The sole answer should be the number of lines in the material below that hold "Scope".

(Beginning of DATA)

(** Whatever comes from outside, the body of the [try] leaves a page
    that extends the one it found, adds no error message to it, and, if
    it raises, adds no download button either. *)
Lemma try_body_shape (E : env) (w : world) :
  exists r tp evs,
    try_body E w = (r, mk_world tp (screen w ++ evs))
    /\ Forall (fun ev => is_error ev = false) evs
    /\ (forall e, r = Raise e ->
                  Forall (fun ev => is_download ev = false) evs).
Proof.
  unfold try_body. unfold bind at 1. unfold save_upload.
  destruct (save E) as [e | e |].
  - exists (Raise e), (temp_pdf w), []. rewrite app_nil_r.
    destruct w. repeat split; constructor.
  - exists (Raise e), true, []. rewrite app_nil_r. repeat split; constructor.
  - unfold bind at 1. unfold lift at 1.
    destruct (read_pdf E) as [tables | e].
    2:{ exists (Raise e), true, []. rewrite app_nil_r. repeat split; constructor. }
    unfold bind at 1. unfold show at 1. cbn [temp_pdf screen].
    unfold bind at 1. unfold show at 1. cbn [temp_pdf screen].
    set (w1 := mk_world true _).
    destruct (process_tables_total (length tables) tables 0 [] w1)
      as (df_list & evs & Hp & _ & Hok & Hev).
    rewrite (bind_ok _ _ _ Hp). subst w1. cbn [temp_pdf screen].
    assert (Hev' : Forall (fun ev => is_error ev = false) evs)
      by (eapply Forall_impl; [|exact Hev]; now intros ? []).
    assert (Hev'' : Forall (fun ev => is_download ev = false) evs)
      by (eapply Forall_impl; [|exact Hev]; now intros ? []).
    destruct df_list as [|d ds].
    + eexists (Ok tt), true, _. unfold show. cbn [temp_pdf screen].
      rewrite <- !app_assoc. split; [reflexivity|]. split; [|discriminate].
      repeat (apply Forall_cons; [reflexivity|]).
      apply Forall_app. split; [exact Hev' | repeat constructor].
    + assert (Hc : columns (concat (d :: ds)) = map Name fixed_header).
      { apply columns_concat_ok; [apply Hok; constructor | discriminate]. }
      rewrite (bind_ok _ _ _ (summary_fixed_header _ _ Hc)).
      cbn [temp_pdf screen].
      match goal with
      | |- context [export E ?df ?w'] =>
          destruct (export_cases E df w') as [(e & Hx) | (b & Hx & Hb)];
            rewrite Hx
      end.
      * eexists (Raise e), true, _. rewrite <- !app_assoc.
        split; [reflexivity|]. split.
        -- repeat (apply Forall_cons; [reflexivity|]).
           apply Forall_app. split; [exact Hev'|].
           destruct (1 <? _); repeat constructor.
        -- intros _ _.
           repeat (apply Forall_cons; [reflexivity|]).
           apply Forall_app. split; [exact Hev''|].
           destruct (1 <? _); repeat constructor.
      * eexists (Ok tt), true, _. cbn [temp_pdf screen]. rewrite <- !app_assoc.
        split; [reflexivity|]. split; [|discriminate].
        repeat (apply Forall_cons; [reflexivity|]).
        apply Forall_app. split; [exact Hev'|].
        destruct (1 <? _); simpl; repeat constructor; exact Hb.
Qed.
Definition _get_system_prompt (mode : string) (mode_data : gmap string value)
  : exn + string :=
  if String.eqb mode "chat" then inr chat_prompt
  else if String.eqb mode "interview" then
    let role := dict_get mode_data "role" (VStr "Software Engineer") in
    let company := dict_get mode_data "company" (VStr "a leading tech company") in
    let total_questions := dict_get mode_data "total_questions" (VInt 5) in
    let question_index := dict_get mode_data "question_index" (VInt 0) in
    match py_add1 question_index with
    | inl e => inl e
    | inr number =>
        inr (interview_prompt (py_str role) (py_str company)
               (py_str total_questions) (py_str (VInt number)))
    end
  else if String.eqb mode "debate" then
    let topic := dict_get mode_data "topic" (VStr "AI in society") in
    let stance := dict_get mode_data "stance" (VStr "PRO") in
    inr (debate_prompt (py_str topic) (py_str stance))
  else inr "You are a helpful AI assistant.".

(** The entry of [messages] built from one turn of the history. *)
Definition history_message (msg : turn) : message :=
  Message (if String.eqb (role msg) "user" then "user" else "assistant") (text msg).
(** * Actions suggestions of libtextclassifier: a shallow embedding

    This file embeds, over the Standard Library, the parts of
    [actions/actions-suggestions.cc] (the gating pipeline, the locale
    matcher, the annotation mapper and its deduplication, the rule pass),
    of [utils/sentencepiece/double_array_trie.cc] (prefix matching) and of
    [utils/flatbuffers.h] (the reflective record builder) that the
    properties below are about.

    Conventions of the embedding:
    - C++ [int] and [int64] values are [Z]; [unsigned int] trie positions
      are [N]; [float] scores are rationals [Q] (no NaN, no rounding);
    - [std::string] is [String.string] (one [ascii] per byte, so
      [String.length] is [std::string::length]);
    - a [std::vector] that the code appends to with [push_back] is a list
      extended with [++ [x]];
    - methods that mutate a response through a pointer return the updated
      response; methods that also return [bool] return a pair;
    - collaborators that are not part of this code (the regex engine, the
      TensorFlow Lite interpreter, the annotator, the ranker, the entity
      data builder, the locale parser) are fields of an environment record
      [Env] and every property is stated for all environments. *)

From Stdlib Require Import String Ascii ZArith NArith QArith Bool Lia List.
From Stdlib Require Import Qminmax Permutation Sorted.
Import ListNotations.

Set Warnings "-register-all".

Open Scope string_scope.
Open Scope Z_scope.

(** [a < b] on scores, as the C++ [<] on floats. *)
Definition Qltb (a b : Q) : bool := negb (Qle_bool b a).

Lemma Qltb_iff (a b : Q) : Qltb a b = true <-> (a < b)%Q.
Proof.
  unfold Qltb. rewrite negb_true_iff. split; intro H.
  - apply Qnot_le_lt. intro H'. apply Qle_bool_iff in H'. congruence.
  - destruct (Qle_bool b a) eqn:E; [|reflexivity].
    apply Qle_bool_iff in E. exfalso. apply (Qlt_not_le a b); assumption.
Qed.

(** The last [n] elements of a list: the loop
    [for (i = size - n; i < size; i++)] of the source. *)
Definition lastn {A} (n : Z) (l : list A) : list A :=
  skipn (length l - Z.to_nat n) l.

(* ------------------------------------------------------------------ *)
(** ** Locales *)

(** Modelled from the spec: [Locale] (utils/i18n/locale.h, not in src),
    a parsed [language-script-region] triple with a validity flag set by
    the parser; [IsUnknown] holds for a valid locale whose language is the
    BCP 47 "undetermined" tag. *)
Record Locale := mkLocale {
  Language : string;
  Script : string;
  Region : string;
  is_valid_ : bool
}.

Definition IsValid (l : Locale) : bool := is_valid_ l.

(** Modelled from the spec: the explicitly unknown locale. *)
Definition IsUnknown (l : Locale) : bool :=
  is_valid_ l && String.eqb (Language l) "und".

Definition kAnyMatch : string := "*".

Definition string_empty (s : string) : bool := String.eqb s "".

(** The three conditions computed in the loop of
    [ActionsSuggestions::IsLocaleSupportedByModel]. *)
Definition language_matches (model_locale locale : Locale) : bool :=
  string_empty (Language model_locale) ||
  String.eqb (Language model_locale) kAnyMatch ||
  String.eqb (Language model_locale) (Language locale).

Definition script_matches (model_locale locale : Locale) : bool :=
  string_empty (Script model_locale) ||
  String.eqb (Script model_locale) kAnyMatch ||
  string_empty (Script locale) ||
  String.eqb (Script model_locale) (Script locale).

Definition region_matches (model_locale locale : Locale) : bool :=
  string_empty (Region model_locale) ||
  String.eqb (Region model_locale) kAnyMatch ||
  string_empty (Region locale) ||
  String.eqb (Region model_locale) (Region locale).

Definition locale_components_match (model_locale locale : Locale) : bool :=
  language_matches model_locale locale &&
  script_matches model_locale locale &&
  region_matches model_locale locale.

(** The [for (const Locale& model_locale : locales_)] loop. *)
Fixpoint model_locales_loop (locales : list Locale) (locale : Locale) : bool :=
  match locales with
  | [] => false
  | model_locale :: rest =>
      if negb (IsValid model_locale) then model_locales_loop rest locale
      else if locale_components_match model_locale locale then true
      else model_locales_loop rest locale
  end.

(** A locale with one component replaced. *)
Definition with_language (l : Locale) (s : string) : Locale :=
  mkLocale s (Script l) (Region l) (is_valid_ l).

Definition with_script (l : Locale) (s : string) : Locale :=
  mkLocale (Language l) s (Region l) (is_valid_ l).

Definition with_region (l : Locale) (s : string) : Locale :=
  mkLocale (Language l) (Script l) s (is_valid_ l).

(* ------------------------------------------------------------------ *)
(** ** Double-array trie *)

Module Trie.

(** Modelled from the spec: one node of the array of [DoubleArrayTrie]
    (the accessors [label], [offset], [has_leaf] and [value] live in
    double_array_trie.h, not in src).  A node stores the label checked on
    entry, the XOR offset to its children, whether it has a leaf child,
    and, for a leaf, the id it carries. *)
Record TrieNode := mkNode {
  node_label : N;
  node_offset : N;
  node_has_leaf : bool;
  node_value : Z
}.

Record DoubleArrayTrie := mkTrie { nodes_ : list TrieNode }.

Definition nodes_length_ (t : DoubleArrayTrie) : N := N.of_nat (length (nodes_ t)).

Definition node_at (t : DoubleArrayTrie) (pos : N) : option TrieNode :=
  nth_error (nodes_ t) (N.to_nat pos).

Definition offset (t : DoubleArrayTrie) (pos : N) : N :=
  match node_at t pos with Some n => node_offset n | None => 0%N end.

Record TrieMatch := mkTrieMatch { match_id : Z; match_length : Z }.

(** A [char] of the input (a byte [0..255] read through a signed [char])
    converted to [unsigned int] for the comparison with [label(pos)]. *)
Definition char_to_unsigned (c : N) : N :=
  if (c <? 128)%N then c else (c + 4294967296 - 256)%N.

(** Outcome of [GatherPrefixMatches]: the returned [bool] with the
    matches handed to [update_fn] so far, or an out-of-bounds read of
    [value(pos)] (undefined behaviour in C++) after the matches so far. *)
Inductive GatherOutcome :=
| Gathered (ok : bool) (matches : list TrieMatch)
| OutOfBoundsRead (matches : list TrieMatch).

(** The [for] loop of [DoubleArrayTrie::GatherPrefixMatches], from input
    index [i] at trie position [pos]. [pos < 0] is always false for an
    unsigned position and is left out. *)
Fixpoint gather_loop (t : DoubleArrayTrie) (input : list N) (i : Z) (pos : N)
    (acc : list TrieMatch) : GatherOutcome :=
  match input with
  | [] => Gathered true acc
  | c :: rest =>
      if (c =? 0)%N then Gathered true acc
      else
        let pos1 := N.lxor pos c in
        if (nodes_length_ t <=? pos1)%N then Gathered true acc
        else
          match node_at t pos1 with
          | None => Gathered true acc
          | Some n =>
              if negb (N.eqb (node_label n) (char_to_unsigned c)) then Gathered true acc
              else
                let node_has_leaf := node_has_leaf n in
                let pos2 := N.lxor pos1 (node_offset n) in
                if (nodes_length_ t <? pos2)%N then Gathered false acc
                else if node_has_leaf then
                  match node_at t pos2 with
                  | Some leaf =>
                      gather_loop t rest (i + 1) pos2
                        (acc ++ [mkTrieMatch (node_value leaf) (i + 1)])
                  | None => OutOfBoundsRead acc
                  end
                else gather_loop t rest (i + 1) pos2 acc
          end
  end.

Definition GatherPrefixMatches (t : DoubleArrayTrie) (input : list N) : GatherOutcome :=
  if (nodes_length_ t =? 0)%N then Gathered true []
  else gather_loop t input 0 (offset t 0) [].
(** X3.  The birthday loop never raises.  It adds, in row order, one
    event for each surviving record whose birth date is there and
    parses, with that date and the text "Birthday of {resolved name}
    (born in {year})"; these events are the beginning of the list
    extracted, and the rest has one event for each record that gets an
    anniversary. *)
Theorem birthday_events strptime rows :
  exists bs,
    Forall2 (is_birthday_of strptime)
            (filter (has_birthday strptime) (alive rows)) bs
    /\ (forall sd0,
          for_in (alive rows) (birthday_step strptime) sd0 = Ok (sd0 ++ bs))
    /\ (forall sd, special_days strptime rows = Ok sd ->
          exists annivs,
            sd = bs ++ annivs /\
            List.length annivs
            = List.length (filter has_anniversary (alive rows))).
Proof.
  exists (birthdays strptime (alive rows)).
  split; [apply birthdays_match|].
  split; [intros sd0; apply birthday_loop_spec|].
  intros sd H. rewrite special_days_spec in H.
  destruct (anniversaries strptime (alive rows)) as [es|e] eqn:E;
    simpl in H; [|discriminate].
  injection H as <-. exists es. split; [reflexivity|].
  now apply anniversaries_length in E.
Qed.

Lemma anniversaries_succeed strptime rows :
  (exists es, anniversaries strptime rows = Ok es)
  <-> Forall (marriage_parses strptime) (filter has_anniversary rows).
Proof.
  induction rows as [|row rows IH]; simpl.
  - split; [constructor | eauto].
  - destruct (has_anniversary row); [|exact IH].
    destruct (strptime (Marriage_date row)) as [d|e] eqn:Ed; simpl.
    + split.
      * intros [es H]. constructor; [now exists d|].
        apply IH. destruct (anniversaries strptime rows) as [es'|];
          [eauto | discriminate].
      * intros H. inversion H as [|? ? _ Hf]; subst.
        apply IH in Hf. destruct Hf as [es' ->]. simpl. eauto.
    + split.
      * intros [es H]. discriminate.
      * intros H. inversion H as [|? ? [d Hd] _]; subst. congruence.
Qed.

(** X4.  Extraction succeeds exactly when the marriage date parses of
    every surviving record that has one and has gender M: birth dates,
    records with a death date and records of another gender never make
    it fail.  [parse_input] succeeds in the same cases. *)
Theorem extraction_succeeds_iff strptime rows :
  ((exists sd, special_days strptime rows = Ok sd)
   <-> Forall (marriage_parses strptime)
              (filter has_anniversary (alive rows)))
  /\ ((exists events_by_month,
         parse_input strptime rows = Ok events_by_month)
      <-> Forall (marriage_parses strptime)
                 (filter has_anniversary (alive rows))).
Proof.
  assert ((exists sd, special_days strptime rows = Ok sd)
          <-> Forall (marriage_parses strptime)
                     (filter has_anniversary (alive rows))) as Hs.
  { rewrite <- anniversaries_succeed, special_days_spec.
    destruct (anniversaries strptime (alive rows)) as [es|e]; simpl.
    - split; eauto.
    - split; intros [x H]; discriminate. }
  split; [exact Hs|].
  rewrite <- Hs. unfold parse_input.
  destruct (special_days strptime rows) as [sd|e]; simpl.
  - split; eauto.
  - split; intros [x H]; discriminate.
Qed.
(** [closed_loop] answers [Hangs] only in a state that a pass through the
    loop body leaves as it is: the loop repeats forever. *)
Lemma closed_loop_hangs data buf :
  closed_loop data buf = Hangs -> send_body data buf "" = Continue data buf.
Proof.
  unfold closed_loop. destruct (send_body data buf "") as [d b| d | e] eqn:E1.
  - destruct (send_body_Continue _ _ _ _ _ E1) as [(-> & -> & _) | ->].
    + rewrite append_empty_r. reflexivity.
    + cbn. discriminate.
  - unfold after_loop. destruct (length d =? 0)%nat; discriminate.
  - discriminate.
Qed.

Lemma after_loop_Returns d : d <> [] -> after_loop d = Returns d.
Proof. destruct d; [congruence | reflexivity]. Qed.

(** The outcomes of the loop: the check for an empty [data] behind it can
    never fire. *)
Lemma send_loop_outcome events tail : forall data buf,
  match fst (send_loop events tail data buf) with
  | Returns d => d <> []
  | Raises (DynamipsError m) => m = "timeout" \/ error_re m = true
  | Raises e => e = IndexError
  | ReturnsEmptyStr => False
  | Hangs => True
  end.
Proof.
  assert (Hbody : forall data buf chunk,
    match send_body data buf chunk with
    | Break d => d <> []
    | Raised (DynamipsError m) => error_re m = true
    | Raised e => e = IndexError
    | Continue _ _ => True
    end).
  { intros data buf chunk. destruct (send_body data buf chunk) as [d b|d|e] eqn:E.
    - exact I.
    - eapply send_body_Break; eassumption.
    - destruct (send_body_Raised _ _ _ _ E) as [-> | (l & -> & Hl)]; auto. }
  induction events as [|[chunk|] events IH]; intros data buf; cbn [send_loop].
  - destruct tail; cbn [fst]; [auto|].
    unfold closed_loop.
    pose proof (Hbody data buf "") as H1.
    destruct (send_body data buf "") as [d b|d|e].
    + pose proof (Hbody d b "") as H2.
      destruct (send_body d b "") as [d' b'|d'|e'].
      * exact I.
      * rewrite after_loop_Returns; assumption.
      * destruct e'; auto; discriminate.
    + rewrite after_loop_Returns; assumption.
    + destruct e; auto; discriminate.
  - pose proof (Hbody data buf chunk) as H1.
    destruct (send_body data buf chunk) as [d b|d|e].
    + apply IH.
    + cbn [fst]. rewrite after_loop_Returns; assumption.
    + cbn [fst]. destruct e; auto; discriminate.
  - cbn [fst]. auto.
Qed.
(** * Sync engine of the compute service: cloudproviders, zones, sync ranges
      and the account sync task.

    A shallow embedding of
    - [pkg/compute/models/zones.go] (SyncZones, syncRemoveCloudZone,
      ValidateDeleteCondition, GeneralUsage),
    - [pkg/compute/models/cloudproviders.go] (SSyncRange and its
      normalisation, PerformSync, StartSyncCloudProviderInfoTask, the
      mark*Sync family, cancelStartingSync, getSyncStatus2,
      ValidateDeleteCondition, GetRegionIds, syncCloudproviderRegions,
      PerformSetSyncing, initAllRecords, IsProviderAccountEnabled and the
      project mapping of a provider),
    - [pkg/compute/tasks/cloud_account_sync_task.go] (the stage handlers of
      CloudAccountSyncInfoTask),
    - [cloudmux/pkg/multicloud/huawei/provider/provider.go] (the validation
      of credentials, parseAccount, GetClientRC).

    Persistent rows live in a [Store]; a method of a Go model object takes the
    in-memory object ([self]) and threads the store.  Every call that reaches
    the database may fail: the store carries a schedule of faults that the
    calls consume, so the [if err != nil] branches of the source are
    reachable. Object locks (lockman) are not modelled: the embedding is
    sequential. *)

From Stdlib Require Import String Ascii List ZArith Bool Lia Permutation.
Import ListNotations.
Open Scope string_scope.
Open Scope list_scope.

Set Implicit Arguments.

(** ** Errors *)

(** The error values the embedded code builds or tests for. [Wrap] is
    [errors.Wrap]/[errors.Wrapf]; [ErrNoRows] is [sql.ErrNoRows]; [ErrStorage]
    stands for any other failure of the persistence layer; [ComparisonError]
    is the comparator's failure to read a key. *)
Inductive error : Type :=
| InvalidStatusError (msg : string)
| ResourceNotFoundError (msg : string)
| NotEmptyError (msg : string)
| ComparisonError (msg : string)
| ErrNoRows
| ErrStorage (what : string)
| ErrOther (what : string)
| Wrap (e : error) (msg : string).

Definition is_ErrNoRows (e : error) : bool :=
  match e with ErrNoRows => true | _ => false end.

(** ** Sync status *)

(** The values of the [sync_status] column the code compares against
    ([api.CLOUD_PROVIDER_SYNC_STATUS_*]). *)
Inductive TSyncStatus : Type :=
| CLOUD_PROVIDER_SYNC_STATUS_QUEUING
| CLOUD_PROVIDER_SYNC_STATUS_QUEUED
| CLOUD_PROVIDER_SYNC_STATUS_SYNCING
| CLOUD_PROVIDER_SYNC_STATUS_IDLE
| CLOUD_PROVIDER_SYNC_STATUS_ERROR.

(End of DATA)

TASK RESPONSE: 4